The ability of our blood to clot in response to blood vessel damage is essential to control bleeding. For this to occur effectively, clotting must be initiated rapidly to stop bleeding, but at the same time specifically controlled/restricted to prevent thrombosis. This process, known as haemostasis, involves a complex and highly coordinated sequence of cellular and biochemical events involving numerous plasma and cell surface proteins and blood cells and cells/proteins in the vessel wall. Clinically, haemostasis is highly important. This is exemplified by the large number of patients with either inherited or acquired deficiencies in their haemostatic system that cause bleeding disorders. Conversely, individuals with increased propensity to clot due to both inherited and acquired/environmental factors are at increased risk of thrombotic diseases – including heart attack, stroke, deep vein thrombosis, pulmonary embolism and microvascular thrombosis. Thrombotic diseases account for about one third of all deaths. As thrombosis represents a major modifiable end-point in many cardiovascular disorders, therapeutic targeting of haemostasis has the potential to protect millions of patients every year. Therefore, understanding the molecular basis of blood clotting not only reveals essential insights into how different bleeding and thrombotic diseases are manifest, but also provides clues for the development of new/improved therapeutic strategies to treat these diseases.

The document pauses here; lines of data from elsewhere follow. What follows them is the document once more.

Lemma schedule_independence_witness :
  numbered (thread_count cfg_2_4) (assigned_args cfg_2_4)
  ∧ threads_run (assigned_args cfg_2_4) (fresh_bitmap cfg_2_4)
      (run_on cfg_2_4 (in_turn 2 4)).1.2 (run_on cfg_2_4 (in_turn 2 4)).2
  ∧ threads_run (assigned_args cfg_2_4) (fresh_bitmap cfg_2_4)
      (run_on cfg_2_4 (taking_turns 2 4)).1.2 (run_on cfg_2_4 (taking_turns 2 4)).2
  ∧ (run_on cfg_2_4 (in_turn 2 4)).2 ≠ (run_on cfg_2_4 (taking_turns 2 4)).2
  ∧ (run_on cfg_2_4 (in_turn 2 4)).1.2 = (run_on cfg_2_4 (taking_turns 2 4)).1.2.
Proof.
  split; [exact (assigned_args_numbered cfg_2_4)|].
  split; [exact cfg_2_4_in_turn|].
  split; [exact cfg_2_4_taking_turns|].
  split; [by vm_compute|].
  exact (proj1 (schedule_independence _ _ _ _ _ _ _
                  (assigned_args_numbered cfg_2_4)
                  cfg_2_4_in_turn cfg_2_4_taking_turns)).
Defined.
(** For a cap that is not 0 and at most 8421504 the evaluator returns, at
    every point, a colour [(gray, gray, gray, 0)] with [0 <= gray <= 255]. *)
Lemma gray_within_byte_range {D} `{DoubleOps D} (x y : D) (max : Z) :
  max ≠ 0 → max ≤ 8421504 →
  ∃ gray, iterations_at_point x y max = Value (MAKE_RGBA gray gray gray 0)
        ∧ 0 ≤ gray ≤ 255.
Proof. apply iterations_at_point_gray_range. Qed.

Lemma gray_within_byte_range_witness :
  ∃ gray, iterations_at_point 0.25%float 0.5%float 1000
            = Value (MAKE_RGBA gray gray gray 0)
        ∧ 0 ≤ gray ≤ 255.
Proof.
  apply (gray_within_byte_range 0.25%float 0.5%float 1000); by vm_compute.
Defined.

Lemma iterations_at_point_origin_witness :
  iterations_at_point 0%float 0%float 1000 = Value white.
Proof. apply (iterations_at_point_origin 1000). lia. Defined.

(** ** The frame of one worker *)

Lemma bitmap_dims_foldl (bm : bitmap) (ws : list write) :
  bitmap_width (foldl bitmap_write bm ws) = bitmap_width bm
  ∧ bitmap_height (foldl bitmap_write bm ws) = bitmap_height bm.
Proof.
  revert bm. induction ws as [|w ws IH]; intros bm; [done|].
  simpl. by destruct (IH (bitmap_write bm w)) as [-> ->].
Qed.

(** [compute_image], run on a bitmap, leaves its dimensions and every cell
    outside the band of its worker as they were, and gives every cell of the
    band the colour of [iterations_at_point] at the point the cell maps to. *)
Lemma compute_image_frame {D} `{DoubleOps D} (a : thread_args D) (bm bm' : bitmap) :
  compute_image a bm = Value bm' →
  ∃ b, band_of a (bitmap_height bm) = Value b
     ∧ bitmap_width bm' = bitmap_width bm
     ∧ bitmap_height bm' = bitmap_height bm
     ∧ (∀ i j, ¬ (0 ≤ i < bitmap_width bm ∧ band_start b ≤ j < band_stop b) →
          bitmap_get bm' i j = bitmap_get bm i j)
     ∧ (∀ i j, 0 ≤ i < bitmap_width bm → band_start b ≤ j < band_stop b →
          ∃ c, pixel_color a (bitmap_width bm) (band_height b) i j = Value c
             ∧ bitmap_get bm' i j = Some c).
Proof.
  unfold compute_image. intros (ws & Hws & [= <-])%bind_value.
  apply compute_image_writes_inv in Hws as (b & Hb & Hcells & Hcol).
  exists b. destruct (bitmap_dims_foldl bm ws) as [Hw Hh].
  split_and!; [done..| |].
  - intros i j Hout. apply bitmap_get_foldl_other.
    rewrite Hcells, elem_of_cells. done.
  - intros i j Hi Hj.
    assert (Hin : (i, j) ∈ ws.*1) by (rewrite Hcells; by apply elem_of_cells).
    apply list_elem_of_fmap in Hin as ([c' c] & Hc' & Hw'). simpl in Hc'. subst c'.
    exists c. split.
    + rewrite Forall_forall in Hcol. apply (Hcol _ Hw').
    + apply bitmap_get_foldl_written; [|done].
      rewrite Hcells. apply NoDup_cells.
Qed.

Lemma compute_image_frame_witness :
  ∃ bm', compute_image (worker_args cfg_2_4 1) (fresh_bitmap cfg_2_4) = Value bm'
       ∧ bitmap_get bm' 1 3 = Some sentinel
       ∧ bitmap_get bm' 1 1 = Some white.
Proof.
  assert (Hi : 0 ≤ 1 < bitmap_width (fresh_bitmap cfg_2_4))
    by (vm_compute; split; [discriminate|reflexivity]).
  assert (Hj : band_start (Band 2 0 2) ≤ 1 < band_stop (Band 2 0 2))
    by (vm_compute; split; [discriminate|reflexivity]).
  assert (Hout3 : ¬ (0 ≤ 1 < bitmap_width (fresh_bitmap cfg_2_4)
                     ∧ band_start (Band 2 0 2) ≤ 3 < band_stop (Band 2 0 2)))
    by (vm_compute; intros [_ [_ ?]]; discriminate).
  assert (Hband : band_of (worker_args cfg_2_4 1) (bitmap_height (fresh_bitmap cfg_2_4))
                  = Value (Band 2 0 2)) by (vm_compute; reflexivity).
  assert (Hwhite : pixel_color (worker_args cfg_2_4 1)
                     (bitmap_width (fresh_bitmap cfg_2_4))
                     (band_height (Band 2 0 2)) 1 1 = Value white)
    by (vm_compute; reflexivity).
  assert (Hblue : bitmap_get (fresh_bitmap cfg_2_4) 1 3 = Some sentinel)
    by (vm_compute; reflexivity).
  assert (Hrun : compute_image (worker_args cfg_2_4 1) (fresh_bitmap cfg_2_4)
                 = Value (foldl bitmap_write (fresh_bitmap cfg_2_4)
                            [((0, 0), black); ((1, 0), MAKE_RGBA 12 12 12 0);
                             ((0, 1), black); ((1, 1), white)]))
    by (vm_compute; reflexivity).
  eexists. split; [exact Hrun|].
  destruct (compute_image_frame _ _ _ Hrun) as (b & Hb & _ & _ & Hout & Hin).
  rewrite Hband in Hb. injection Hb as <-.
  split.
  - rewrite (Hout 1 3 Hout3). exact Hblue.
  - destruct (Hin 1 1 Hi Hj) as (c & Hc & Hget).
    rewrite Hget. rewrite Hwhite in Hc. injection Hc as <-. reflexivity.
Defined.

(** * Further properties of the code *)

(** ** The evaluator: points that make no pass, caps, and white *)

Section EvaluatorEdges.
Context {D : Type} `{DoubleOps D}.

(** A point that fails the test [x*x + y*y <= 4] at once is black, for
    every cap other than 0: the loop makes no pass. *)
Lemma far_point_is_black (x y : D) (max : Z) :
  bounded x y = false → max ≠ 0 →
  escape_loop (S (Z.to_nat max)) x y max = Value (Orbit x y 0)
  ∧ iterations_at_point x y max = Value black.
Proof.
  intros Hfar Hmax.
  assert (Hloop : escape_loop (S (Z.to_nat max)) x y max = Value (Orbit x y 0)).
  { unfold escape_loop. simpl. unfold escape_guard. simpl. by rewrite Hfar. }
  split; [done|].
  unfold iterations_at_point, iterations_at_point_fuel. rewrite Hloop. simpl.
  by apply iteration_to_color_zero.
Qed.

(** With a negative cap the loop makes no pass either, and every point is
    black. *)
Lemma negative_cap_is_black (x y : D) (max : Z) :
  max < 0 →
  escape_loop (S (Z.to_nat max)) x y max = Value (Orbit x y 0)
  ∧ iterations_at_point x y max = Value black.
Proof.
  intros Hmax.
  assert (Hloop : escape_loop (S (Z.to_nat max)) x y max = Value (Orbit x y 0)).
  { unfold escape_loop. simpl. unfold escape_guard. simpl.
    destruct (Z.ltb_spec 0 max); [lia|]. by rewrite andb_false_r. }
  split; [done|].
  unfold iterations_at_point, iterations_at_point_fuel. rewrite Hloop. simpl.
  apply iteration_to_color_zero. lia.
Qed.

(** A pixel is white exactly when the orbit stays within the radius for all
    [max] passes (for a cap whose product with 255 is an int). *)
Lemma white_iff_never_escapes (x y : D) (max : Z) :
  0 < max ≤ 8421504 →
  iterations_at_point x y max = Value white ↔
  ∀ k : nat, Z.of_nat k < max →
    bounded (ox (orbit_at x y k)) (oy (orbit_at x y k)) = true.
Proof.
  intros Hmax.
  destruct (escape_loop_first_exit (S (Z.to_nat max)) x y max)
    as (n & Hrun & Hbefore & Hafter & Hn); [lia|].
  unfold iterations_at_point, iterations_at_point_fuel. rewrite Hrun. simpl.
  rewrite iter_orbit_at.
  destruct (iteration_to_color_range (Z.of_nat n) max) as (g & -> & Hg & _);
    [lia|lia|].
  assert (Hgray : g = 255 ↔ Z.of_nat n = max).
  { rewrite Hg, Z.quot_div_nonneg by lia. split.
    - intros Hdiv.
      destruct (decide (Z.of_nat n = max)) as [|Hne]; [done|exfalso].
      assert ((255 * Z.of_nat n) `div` max < 255); [|lia].
      apply Z.div_lt_upper_bound; lia.
    - intros Heq. rewrite Heq. apply Z.div_mul. lia. }
  split.
  - intros [= Hw]. apply Hgray in Hw. intros k Hk.
    apply Hbefore. lia.
  - intros Hall. unfold white. do 2 f_equal; apply Hgray;
      (destruct Hafter as [Hesc|?]; [|lia]);
      (destruct (decide (Z.of_nat n = max)) as [|Hne]; [done|]);
      rewrite Hall in Hesc by lia; done.
Qed.

(** Raising the cap continues the same orbit: the count under the smaller
    cap is the count under the larger cap, cut off at the smaller cap; a
    point that escapes under the smaller cap stops in the same state under
    the larger one. *)
Lemma cap_cuts_the_count (x y : D) (max1 max2 : Z) :
  0 ≤ max1 ≤ max2 →
  ∃ s1 s2,
    escape_loop (S (Z.to_nat max1)) x y max1 = Value s1
    ∧ escape_loop (S (Z.to_nat max2)) x y max2 = Value s2
    ∧ iter s1 = Z.min (iter s2) max1
    ∧ (iter s1 < max1 → s1 = s2).
Proof.
  intros Hmax.
  destruct (escape_loop_first_exit (S (Z.to_nat max1)) x y max1)
    as (n1 & Hrun1 & Hbefore1 & Hafter1 & Hn1); [lia|].
  destruct (escape_loop_first_exit (S (Z.to_nat max2)) x y max2)
    as (n2 & Hrun2 & Hbefore2 & Hafter2 & Hn2); [lia|].
  exists (orbit_at x y n1), (orbit_at x y n2).
  rewrite !iter_orbit_at.
  assert (Hcmp : (n1 < n2 ∧ Z.of_nat n1 = max1)%nat ∨ n1 = n2).
  { destruct (lt_eq_lt_dec n1 n2) as [[Hlt|Heq]|Hgt].
    - left. split; [done|]. destruct (Hbefore2 n1 Hlt) as [Hb _].
      destruct Hafter1 as [Hesc|?]; [congruence|lia].
    - by right.
    - exfalso. destruct (Hbefore1 n2 Hgt) as [Hb Hlt].
      destruct Hafter2 as [Hesc|?]; [congruence|lia]. }
  split_and!; [done|done| |].
  - destruct Hcmp as [[Hlt Heq]| ->]; lia.
  - intros Hesc. destruct Hcmp as [[Hlt Heq]| ->]; [lia|done].
Qed.
End EvaluatorEdges.

Lemma far_point_is_black_witness :
  bounded 3%float 0%float = false ∧ 20 ≠ 0
  ∧ escape_loop (S (Z.to_nat 20)) 3%float 0%float 20 = Value (Orbit 3%float 0%float 0)
  ∧ iterations_at_point 3%float 0%float 20 = Value black.
Proof.
  split; [reflexivity|]. split; [discriminate|].
  apply (far_point_is_black 3%float 0%float 20); [reflexivity|discriminate].
Defined.

Lemma negative_cap_is_black_witness :
  -5 < 0
  ∧ escape_loop (S (Z.to_nat (-5))) 0%float 0%float (-5)
    = Value (Orbit 0%float 0%float 0)
  ∧ iterations_at_point 0%float 0%float (-5) = Value black.
Proof.
  split; [reflexivity|].
  apply (negative_cap_is_black 0%float 0%float (-5)). reflexivity.
Defined.

Lemma white_iff_never_escapes_witness :
  0 < 20 ≤ 8421504
  ∧ (iterations_at_point 0%float 0%float 20 = Value white ↔
     ∀ k : nat, Z.of_nat k < 20 →
       bounded (ox (orbit_at 0%float 0%float k)) (oy (orbit_at 0%float 0%float k)) = true).
Proof.
  assert (Hmax : 0 < 20 ≤ 8421504) by lia.
  split; [exact Hmax|]. exact (white_iff_never_escapes 0%float 0%float 20 Hmax).
Defined.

Jim Crawley, Professor of Haemostasis within Imperial College’s Centre for Haematology, has spent the majority of his research career trying to decipher how different components of the haemostatic system work at a molecular level. These include the study of two of the body’s three natural anticoagulant pathways, and also the mechanisms that control the recruitment of blood platelets to sites of blood vessel damage. In his inaugural lecture, Jim will present his research journey that has uncovered the intricate ways in which blood clotting is regulated.


Jim Crawley studied Molecular Biology and Biochemistry as an undergraduate at the University of Durham. His PhD from Imperial College was undertaken in the Thrombosis Research Institute under the supervision of Prof Florea Lupu and Prof Nick Severs. During this time, he worked primarily on TFPI – one of the body’s major anticoagulant proteins. Following his PhD, Jim joined the Howard Hughes funded lab of Prof Chuck Esmon at the OMRF, Oklahoma City, USA, where he worked on another anticoagulant system – the protein C anticoagulant pathway. Jim returned from the US to join the lab of Prof David Lane at Imperial College. He continued working on the protein C anticoagulant pathway, but in collaboration with David Lane developed a programme of work exploring how von Willebrand factor (VWF) and its regulating protease, ADAMTS13, function – two key plasma proteins that control platelet recruitment to sites of blood vessel damage. In 2005, Jim received a fellowship from the British Heart Foundation (BHF) and in 2006 he was appointed to Imperial College’s ‘fast track to tenure’ scheme. Jim was promoted to Senior Lecturer in 2009, to Reader in 2013 and to Professor in 2019. Jim teaches medical students as part of the intercalated BSc in Haematology, a course that he also helps organise. Jim has supervised/co-supervised 13 PhD students, and has mentored several post-docs that have successfully acquired fellowships on their paths to independence. Jim was president of the British Society for Haemostasis and Thrombosis (BSHT) from 2018-2019, the national society that brings together clinicians and scientists working within the field of blood clotting.